### EXERCISE DIRECTIONS
The first line of the entries through the line bearing "From stdpp Require Import gmap.": copy these lines exactly and return nothing else.

### EXTRACTED RECORDS
══════

(* ===== verification/Source.v ===== *)
(** The sources of a query, crates/engine/src/executor.rs: the columns a FROM clause
    exposes, set-returning functions, and the references of a subquery to the query
    around it, found and replaced by the values of an outer row.  The catalog views
    and the descendants of a table are arguments. *)

From stdpp Require Import gmap.
From S2P Require Import Prelude Utf8 Numeric Types Float BTree Index Wire Hba FloatOps Datetime Json Containers Pattern LockStmt Ast Eval Storage Database Rowset Aggregate Window.

#[local] Open Scope Z_scope.

(** * Relations *)

(** qualified column names, types and rows *)
Definition Schema : Type := list str * list DataType.
Definition Source : Type := list str * list DataType * list (list Value).

(** [CteRelation], [CteMap] *)
Record CteRelation := mk_cter { cr_fields : list (str * DataType); cr_rows : list (list Value) }.
Definition CteMap : Type := gmap str CteRelation.

Definition dotted (qualifier name : str) : str := qualifier ++ lit "." ++ name.
(** [bare_name] *)
Definition bare_name (qualified : str) : str := match rsplit_once 46 qualified with Some (_, name) => name | None => qualified end.

Section refs.
Context {X : Type}.
Definition tr_schema (t : TableRef X) : option str := match t with mk_tref s _ _ _ _ _ _ _ _ => s end.
Definition tr_name (t : TableRef X) : str := match t with mk_tref _ n _ _ _ _ _ _ _ => n end.
Definition tr_args (t : TableRef X) : list (Expr (Select X)) := match t with mk_tref _ _ a _ _ _ _ _ _ => a end.
Definition tr_subquery (t : TableRef X) : option (Select X) := match t with mk_tref _ _ _ _ s _ _ _ _ => s end.
Definition tr_lateral (t : TableRef X) : bool := match t with mk_tref _ _ _ _ _ l _ _ _ => l end.
Definition tr_only (t : TableRef X) : bool := match t with mk_tref _ _ _ _ _ _ o _ _ => o end.
Definition tr_column_aliases (t : TableRef X) : list str := match t with mk_tref _ _ _ _ _ _ _ c _ => c end.
Definition tr_with_ordinality (t : TableRef X) : bool := match t with mk_tref _ _ _ _ _ _ _ _ w => w end.
(** [TableRef::qualifier] *)
Definition qualifier (t : TableRef X) : str := match t with mk_tref _ n _ a _ _ _ _ _ => default n a end.
Definition j_kind (j : Join X) : JoinKind := match j with mk_join k _ _ => k end.
Definition j_table (j : Join X) : TableRef X := match j with mk_join _ t _ => t end.
Definition j_on (j : Join X) : option (Expr (Select X)) := match j with mk_join _ _ on => on end.
Definition fc_base (f : FromClause X) : TableRef X := match f with mk_from b _ => b end.
Definition fc_joins (f : FromClause X) : list (Join X) := match f with mk_from _ j => j end.
End refs.

(** [apply_cte_column_aliases] *)
Definition apply_cte_column_aliases (name : str) (cols : list str) (fields : list (str * DataType)) : result str (list (str * DataType)) :=
  match cols with
  | [] => Ok fields
  | _ =>
      if (length cols =? length fields)%nat then Ok (zip cols (fields.*2))
      else Err (lit "WITH query " ++ Eval.quoted name ++ lit " has " ++ i64_display (zlen fields) ++ lit " columns available but "
                ++ i64_display (zlen cols) ++ lit " columns specified")
  end.

(** [cte_qualified_schema] *)
Definition cte_qualified_schema (c : CteRelation) (q : str) : Schema := ((fun f => dotted q (fst f)) <$> cr_fields c, (cr_fields c).*2).

(** the aliases of [apply_column_aliases], over the names of the first columns *)
Fixpoint alias_names (q : str) (names aliases : list str) : list str :=
  match names, aliases with
  | _ :: names, a :: aliases => dotted q a :: alias_names q names aliases
  | names, _ => names
  end.
Definition apply_column_aliases {X} (t : TableRef X) (s : Source) : Source :=
  let '(names, types, rows) := s in
  match tr_column_aliases t with
  | [] => s
  | aliases => (alias_names (qualifier t) names aliases, types, rows)
  end.
Definition schema_of (s : Source) : Schema := fst s.

(** * Set-returning functions *)

(** [i64::saturating_add] *)
Definition saturating_add (a b : Z) : Z := Z.max (- 2 ^ 63) (Z.min (2 ^ 63 - 1) (a + b)).

(** the loops of [eval_generate_series] *)
Fixpoint series (up : bool) (step stop : Z) (cur : Z) (fuel : nat) : list Z :=
  match fuel with
  | 0%nat => []
  | S fuel =>
      if (if up then cur <=? stop else stop <=? cur) then
        let next := saturating_add cur step in
        cur :: (if (next =? (if up then 2 ^ 63 - 1 else - 2 ^ 63)) && (cur =? (if up then 2 ^ 63 - 1 else - 2 ^ 63)) then [] else series up step stop next fuel)
      else []
  end.
(** the number of steps of a series, and two for its ends *)
Definition series_fuel (start stop step : Z) : nat := (Z.to_nat ((stop - start) / step) + 3)%nat.

Section functions.
Context (to_lowercase : str -> str) (call : str -> list Value -> res str Value) {X : Type}.
Abbreviation E := (Expr (Select X)).
Abbreviation ev := (eval_expr to_lowercase call (Q := Select X)).

(** [eval_int_arg] *)
Definition eval_int_arg (e : E) : res str Z :=
  v ← ev [] [] e;
  match v with
  | Int i => mret i
  | Float f => mret (f64_as_i64 (f64_round f))
  | Num n => mret (f64_as_i64 (f64_round (to_f64 n)))
  | Text s => Val (ok_or (parse_i64 (trim s)) (bad_syntax (lit "integer") s))
  | Bool b => mret (Z.b2z b)
  | Null => fail (lit "generate_series() arguments must not be null")
  end.

(** [eval_generate_series] *)
Definition eval_generate_series (args : list E) : res str (list Z) :=
  match args with
  | a :: b :: more =>
      if (1 <? length more)%nat then fail (lit "generate_series() expects 2 or 3 arguments") else
      start ← eval_int_arg a; stop ← eval_int_arg b;
      step ← match more with c :: _ => eval_int_arg c | [] => mret 1 end;
      if step =? 0 then fail (lit "step size cannot equal zero")
      else mret (series (0 <? step) step stop start (series_fuel start stop step))
  | _ => fail (lit "generate_series() expects 2 or 3 arguments")
  end.

(** [eval_unnest] *)
Definition eval_unnest (args : list E) : res str (list Value) :=
  match args with
  | [a] =>
      v ← ev [] [] a;
      if is_null v then mret [] else
      match parse_array_text (text_of v) with
      | Some vs => mret ((fun o => match o with Some s => Text s | None => Null end) <$> vs)
      | None => fail (lit "unnest() requires an array")
      end
  | _ => fail (lit "unnest() expects a single array argument")
  end.

(** [regclass_oid] is the number of a relation name *)
Context (regclass_oid : str -> option Z).

(** [virtual_set_returning_function] *)
Definition virtual_set_returning_function (t : TableRef X) : res str Source :=
  let name := to_ascii_lower <$> tr_name t in
  let q := qualifier t in
  if is_one_of name ["generate_series"]%string then
    vs ← eval_generate_series (tr_args t); mret ([dotted q (lit "generate_series")], [TInt8], (fun v => [Int v]) <$> vs)
  else if is_one_of name ["unnest"]%string then
    vs ← eval_unnest (tr_args t); mret ([dotted q (lit "unnest")], [TText], (fun v => [v]) <$> vs)
  else if is_one_of name ["pg_partition_ancestors"; "pg_partition_root"]%string then
    oid ← match tr_args t with
          | [] => mret 0
          | a :: _ => match ev [] [] a with
                      | Val (Ok (Int i)) => mret i
                      | Val (Ok other) => mret (default 0 (regclass_oid (trim_matches 34 (text_of other))))
                      | Val (Err _) => mret 0
                      | Panic => Panic
                      end
          end;
    mret ([dotted q name], [TInt8], [[Int oid]])
  else if is_one_of name ["pg_options_to_table"]%string then
    mret ([dotted q (lit "option_name"); dotted q (lit "option_value")], [TText; TText], [])
  else fail (lit "set-returning function " ++ name ++ lit "() is not supported").

(** [WITH ORDINALITY] *)
Definition add_ordinality (t : TableRef X) (s : Source) : Source :=
  let '(names, types, rows) := s in
  if tr_with_ordinality t then
    (names ++ [dotted (qualifier t) (lit "ordinality")], types ++ [TInt8], imap (fun i row => row ++ [Int (Z.of_nat i + 1)]) rows)
  else s.

(** [virtual_set_returning_function_schema] *)
Definition virtual_set_returning_function_schema (t : TableRef X) : option Schema :=
  let name := to_ascii_lower <$> tr_name t in
  let q := qualifier t in
  s ← (if is_one_of name ["generate_series"]%string then Some ([dotted q (lit "generate_series")], [TInt8])
       else if is_one_of name ["unnest"]%string then Some ([dotted q (lit "unnest")], [TText])
       else if is_one_of name ["pg_partition_ancestors"; "pg_partition_root"]%string then Some ([dotted q name], [TInt8])
       else if is_one_of name ["pg_options_to_table"]%string then Some ([dotted q (lit "option_name"); dotted q (lit "option_value")], [TText; TText])
       else None);
  Some (schema_of (apply_column_aliases t (add_ordinality t (fst s, snd s, [])))).
End functions.

(** * The columns of a FROM clause *)

Section schemas.
Context (to_lowercase : str -> str) (call : str -> list Value -> res str Value) {X : Type} (regclass_oid : str -> option Z).
Abbreviation E := (Expr (Select X)).
Abbreviation DB := (Database E (Select X)).
(** the relations of [information_schema] and [pg_catalog], by schema, name and qualifier *)
Context (virtual_table : DB -> option str -> str -> str -> option (result str Source)).

Definition qualified_fields (q : str) (fields : list (str * DataType)) : Schema := ((fun f => dotted q (fst f)) <$> fields, fields.*2).
Definition field_pair (f : FieldDescription) : str * DataType := (f_name f, f_type f).
Definition table_fields (t : Table E) : list (str * DataType) := (fun c => (col_name c, data_type c)) <$> columns t.

(** the fields of a projection over the columns of its source *)
Fixpoint item_fields (names : list str) (types : list DataType) (items : list (SelectItem E)) : run (list FieldDescription) :=
  match items with
  | [] => Val []
  | Wildcard :: items =>
      all ← mapM (M := run) (fun '(i, name) => t ← expect (types !! i); Val (mk_field (bare_name name) t)) (imap pair names);
      fs ← item_fields names types items; Val (all ++ fs)
  | SelectExpr e alias :: items =>
      dt ← infer_expr_type names types e;
      fs ← item_fields names types items;
      Val (mk_field (default (default_column_name e) alias) dt :: fs)
  end.

Section bodies.
Context (db : DB) (ctes : CteMap) (select_fields : Select X -> res str (list FieldDescription)).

══════

### REPLY
(* ===== verification/Source.v ===== *)
(** The sources of a query, crates/engine/src/executor.rs: the columns a FROM clause
    exposes, set-returning functions, and the references of a subquery to the query
    around it, found and replaced by the values of an outer row.  The catalog views
    and the descendants of a table are arguments. *)

From stdpp Require Import gmap.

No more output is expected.